[Stored data entries]
+ + + + +

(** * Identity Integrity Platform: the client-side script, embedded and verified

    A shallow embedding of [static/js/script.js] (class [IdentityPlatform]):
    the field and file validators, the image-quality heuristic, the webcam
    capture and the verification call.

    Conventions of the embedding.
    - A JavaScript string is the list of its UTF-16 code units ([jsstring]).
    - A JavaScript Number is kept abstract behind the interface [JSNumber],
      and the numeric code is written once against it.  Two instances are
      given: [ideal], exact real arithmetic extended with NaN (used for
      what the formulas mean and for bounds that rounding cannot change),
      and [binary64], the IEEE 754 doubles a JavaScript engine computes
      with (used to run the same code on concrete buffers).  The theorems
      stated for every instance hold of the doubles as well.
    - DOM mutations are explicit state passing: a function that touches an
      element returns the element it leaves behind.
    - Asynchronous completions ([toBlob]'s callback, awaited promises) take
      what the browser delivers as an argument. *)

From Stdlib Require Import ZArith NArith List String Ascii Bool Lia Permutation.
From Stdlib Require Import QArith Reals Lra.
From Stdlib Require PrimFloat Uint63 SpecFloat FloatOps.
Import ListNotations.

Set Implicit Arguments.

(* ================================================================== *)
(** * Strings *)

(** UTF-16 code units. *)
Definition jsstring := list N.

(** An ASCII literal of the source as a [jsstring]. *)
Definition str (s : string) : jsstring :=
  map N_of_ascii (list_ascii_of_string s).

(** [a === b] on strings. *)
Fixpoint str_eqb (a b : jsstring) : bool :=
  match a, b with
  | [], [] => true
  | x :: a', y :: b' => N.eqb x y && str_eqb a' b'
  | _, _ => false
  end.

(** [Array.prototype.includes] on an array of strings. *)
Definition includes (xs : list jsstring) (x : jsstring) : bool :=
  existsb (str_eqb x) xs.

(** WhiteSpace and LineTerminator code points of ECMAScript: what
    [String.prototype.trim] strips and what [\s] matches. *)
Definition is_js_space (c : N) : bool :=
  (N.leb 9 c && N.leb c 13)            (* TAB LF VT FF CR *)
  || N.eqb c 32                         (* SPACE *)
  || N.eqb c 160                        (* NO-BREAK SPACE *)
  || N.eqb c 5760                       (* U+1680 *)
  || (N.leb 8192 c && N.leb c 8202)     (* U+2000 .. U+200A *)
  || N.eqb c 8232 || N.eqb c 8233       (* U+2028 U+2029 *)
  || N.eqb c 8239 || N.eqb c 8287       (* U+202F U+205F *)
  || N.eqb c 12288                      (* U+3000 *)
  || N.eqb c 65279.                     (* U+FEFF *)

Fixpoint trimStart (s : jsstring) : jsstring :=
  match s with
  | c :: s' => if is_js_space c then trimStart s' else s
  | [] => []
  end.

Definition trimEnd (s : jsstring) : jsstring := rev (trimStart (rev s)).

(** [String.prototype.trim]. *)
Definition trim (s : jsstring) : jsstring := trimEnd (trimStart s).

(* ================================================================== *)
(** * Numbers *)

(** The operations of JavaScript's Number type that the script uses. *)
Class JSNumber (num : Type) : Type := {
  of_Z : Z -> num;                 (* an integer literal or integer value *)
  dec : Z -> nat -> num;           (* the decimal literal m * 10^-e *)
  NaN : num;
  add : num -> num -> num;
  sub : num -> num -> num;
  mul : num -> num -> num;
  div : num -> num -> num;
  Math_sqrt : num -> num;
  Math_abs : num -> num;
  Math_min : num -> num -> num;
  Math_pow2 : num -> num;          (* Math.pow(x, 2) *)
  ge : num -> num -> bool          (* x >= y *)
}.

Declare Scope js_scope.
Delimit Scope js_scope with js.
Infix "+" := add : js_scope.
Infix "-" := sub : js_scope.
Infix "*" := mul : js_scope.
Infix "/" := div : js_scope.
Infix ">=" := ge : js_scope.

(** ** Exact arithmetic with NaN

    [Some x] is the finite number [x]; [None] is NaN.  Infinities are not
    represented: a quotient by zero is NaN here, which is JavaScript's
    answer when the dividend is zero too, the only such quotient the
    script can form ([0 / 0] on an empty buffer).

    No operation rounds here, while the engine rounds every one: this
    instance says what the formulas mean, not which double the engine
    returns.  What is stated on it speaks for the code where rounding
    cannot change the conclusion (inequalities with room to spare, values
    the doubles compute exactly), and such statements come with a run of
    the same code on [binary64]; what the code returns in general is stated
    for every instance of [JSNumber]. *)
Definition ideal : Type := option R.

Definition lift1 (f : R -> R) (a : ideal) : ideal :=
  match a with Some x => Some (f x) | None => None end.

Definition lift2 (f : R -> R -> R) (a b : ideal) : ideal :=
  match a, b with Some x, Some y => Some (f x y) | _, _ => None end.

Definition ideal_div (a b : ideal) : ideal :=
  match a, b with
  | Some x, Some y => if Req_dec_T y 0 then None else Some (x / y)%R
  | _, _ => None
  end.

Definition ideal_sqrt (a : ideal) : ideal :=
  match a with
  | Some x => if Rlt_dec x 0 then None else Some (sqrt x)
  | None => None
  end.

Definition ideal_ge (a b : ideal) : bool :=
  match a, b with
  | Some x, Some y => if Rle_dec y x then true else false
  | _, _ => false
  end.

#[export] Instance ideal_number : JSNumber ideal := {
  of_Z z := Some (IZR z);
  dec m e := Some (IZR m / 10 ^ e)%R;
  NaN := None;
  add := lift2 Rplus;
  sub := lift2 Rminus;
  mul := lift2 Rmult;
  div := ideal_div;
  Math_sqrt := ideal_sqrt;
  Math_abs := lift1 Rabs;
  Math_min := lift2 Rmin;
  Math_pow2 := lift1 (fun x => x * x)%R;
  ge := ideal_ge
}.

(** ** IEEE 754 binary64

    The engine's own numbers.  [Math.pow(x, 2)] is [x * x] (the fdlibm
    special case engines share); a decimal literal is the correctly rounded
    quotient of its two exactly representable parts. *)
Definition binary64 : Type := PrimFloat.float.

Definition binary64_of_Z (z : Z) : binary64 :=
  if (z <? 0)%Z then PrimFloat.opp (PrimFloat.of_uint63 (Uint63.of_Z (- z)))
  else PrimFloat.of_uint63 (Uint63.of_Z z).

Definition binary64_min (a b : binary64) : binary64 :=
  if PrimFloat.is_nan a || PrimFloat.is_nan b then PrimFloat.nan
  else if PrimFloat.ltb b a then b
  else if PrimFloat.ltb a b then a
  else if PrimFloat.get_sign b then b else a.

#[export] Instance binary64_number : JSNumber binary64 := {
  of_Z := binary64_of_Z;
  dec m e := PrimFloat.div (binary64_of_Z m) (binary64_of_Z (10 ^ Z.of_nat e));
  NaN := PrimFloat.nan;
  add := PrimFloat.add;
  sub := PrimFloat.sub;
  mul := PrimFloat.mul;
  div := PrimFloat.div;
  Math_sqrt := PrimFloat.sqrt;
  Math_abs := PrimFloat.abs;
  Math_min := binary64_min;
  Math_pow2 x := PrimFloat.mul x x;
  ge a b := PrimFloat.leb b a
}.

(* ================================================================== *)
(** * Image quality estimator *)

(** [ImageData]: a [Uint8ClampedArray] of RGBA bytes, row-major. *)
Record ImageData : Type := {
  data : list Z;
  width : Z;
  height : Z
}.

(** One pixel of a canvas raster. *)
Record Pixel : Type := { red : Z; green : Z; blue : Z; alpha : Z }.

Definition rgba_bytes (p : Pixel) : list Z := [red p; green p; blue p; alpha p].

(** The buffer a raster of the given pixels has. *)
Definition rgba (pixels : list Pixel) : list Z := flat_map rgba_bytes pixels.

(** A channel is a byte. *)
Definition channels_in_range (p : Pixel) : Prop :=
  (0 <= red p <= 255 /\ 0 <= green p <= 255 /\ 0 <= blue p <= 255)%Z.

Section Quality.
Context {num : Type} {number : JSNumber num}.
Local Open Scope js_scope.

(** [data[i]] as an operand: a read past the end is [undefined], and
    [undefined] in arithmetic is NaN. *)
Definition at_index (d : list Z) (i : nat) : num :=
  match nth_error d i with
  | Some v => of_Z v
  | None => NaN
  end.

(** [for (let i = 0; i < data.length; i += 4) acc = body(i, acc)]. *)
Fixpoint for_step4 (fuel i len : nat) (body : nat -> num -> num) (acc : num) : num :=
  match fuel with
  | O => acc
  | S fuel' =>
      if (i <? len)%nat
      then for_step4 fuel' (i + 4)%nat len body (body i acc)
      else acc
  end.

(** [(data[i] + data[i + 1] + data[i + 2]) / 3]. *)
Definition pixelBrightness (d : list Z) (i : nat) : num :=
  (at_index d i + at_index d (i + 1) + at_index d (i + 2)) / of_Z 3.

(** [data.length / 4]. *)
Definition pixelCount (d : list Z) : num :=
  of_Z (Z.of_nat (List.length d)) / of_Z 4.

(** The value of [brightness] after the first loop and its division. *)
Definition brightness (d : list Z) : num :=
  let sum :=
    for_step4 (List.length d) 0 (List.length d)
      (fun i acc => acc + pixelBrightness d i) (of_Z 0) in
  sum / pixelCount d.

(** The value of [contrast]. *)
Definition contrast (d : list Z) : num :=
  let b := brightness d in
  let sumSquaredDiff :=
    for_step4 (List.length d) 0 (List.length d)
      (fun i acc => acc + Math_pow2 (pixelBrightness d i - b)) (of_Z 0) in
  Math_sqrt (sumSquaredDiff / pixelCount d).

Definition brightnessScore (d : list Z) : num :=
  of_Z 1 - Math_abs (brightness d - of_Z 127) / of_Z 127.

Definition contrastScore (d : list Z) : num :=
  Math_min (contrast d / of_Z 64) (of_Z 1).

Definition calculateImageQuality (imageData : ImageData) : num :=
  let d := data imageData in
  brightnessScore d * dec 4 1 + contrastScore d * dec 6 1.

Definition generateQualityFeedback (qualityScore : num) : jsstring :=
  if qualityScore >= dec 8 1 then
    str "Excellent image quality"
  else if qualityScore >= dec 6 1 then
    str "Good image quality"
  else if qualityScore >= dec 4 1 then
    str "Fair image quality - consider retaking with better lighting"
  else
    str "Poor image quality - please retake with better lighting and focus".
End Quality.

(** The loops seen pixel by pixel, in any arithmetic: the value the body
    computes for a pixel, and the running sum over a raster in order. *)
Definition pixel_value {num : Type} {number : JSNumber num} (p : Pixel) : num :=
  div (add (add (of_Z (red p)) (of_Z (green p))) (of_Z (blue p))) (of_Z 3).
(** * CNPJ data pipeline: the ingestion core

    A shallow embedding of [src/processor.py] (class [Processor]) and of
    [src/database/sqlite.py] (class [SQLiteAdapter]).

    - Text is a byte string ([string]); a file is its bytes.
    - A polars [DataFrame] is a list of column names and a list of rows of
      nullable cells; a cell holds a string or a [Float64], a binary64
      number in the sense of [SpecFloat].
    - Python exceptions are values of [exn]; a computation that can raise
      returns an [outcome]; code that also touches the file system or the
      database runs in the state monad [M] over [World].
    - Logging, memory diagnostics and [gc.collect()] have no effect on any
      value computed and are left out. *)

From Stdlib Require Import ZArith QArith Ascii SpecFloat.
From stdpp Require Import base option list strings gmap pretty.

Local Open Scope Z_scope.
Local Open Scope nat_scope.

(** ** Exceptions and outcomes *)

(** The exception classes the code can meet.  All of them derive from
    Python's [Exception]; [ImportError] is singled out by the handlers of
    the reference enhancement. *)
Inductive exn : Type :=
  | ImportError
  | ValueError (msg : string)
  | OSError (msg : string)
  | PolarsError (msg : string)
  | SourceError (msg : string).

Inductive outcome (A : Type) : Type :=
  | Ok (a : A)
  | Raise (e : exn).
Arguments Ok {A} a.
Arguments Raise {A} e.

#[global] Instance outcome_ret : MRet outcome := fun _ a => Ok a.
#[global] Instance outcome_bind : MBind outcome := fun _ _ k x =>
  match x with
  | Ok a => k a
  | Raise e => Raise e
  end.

+ + + + +

Write out again, exactly, the lines from the start of the entries up to and including the one with "(** An ASCII". Nothing else belongs in the reply.

(** * Identity Integrity Platform: the client-side script, embedded and verified

    A shallow embedding of [static/js/script.js] (class [IdentityPlatform]):
    the field and file validators, the image-quality heuristic, the webcam
    capture and the verification call.

    Conventions of the embedding.
    - A JavaScript string is the list of its UTF-16 code units ([jsstring]).
    - A JavaScript Number is kept abstract behind the interface [JSNumber],
      and the numeric code is written once against it.  Two instances are
      given: [ideal], exact real arithmetic extended with NaN (used for
      what the formulas mean and for bounds that rounding cannot change),
      and [binary64], the IEEE 754 doubles a JavaScript engine computes
      with (used to run the same code on concrete buffers).  The theorems
      stated for every instance hold of the doubles as well.
    - DOM mutations are explicit state passing: a function that touches an
      element returns the element it leaves behind.
    - Asynchronous completions ([toBlob]'s callback, awaited promises) take
      what the browser delivers as an argument. *)

From Stdlib Require Import ZArith NArith List String Ascii Bool Lia Permutation.
From Stdlib Require Import QArith Reals Lra.
From Stdlib Require PrimFloat Uint63 SpecFloat FloatOps.
Import ListNotations.

Set Implicit Arguments.

(* ================================================================== *)
(** * Strings *)

(** UTF-16 code units. *)
Definition jsstring := list N.

(** An ASCII literal of the source as a [jsstring]. *)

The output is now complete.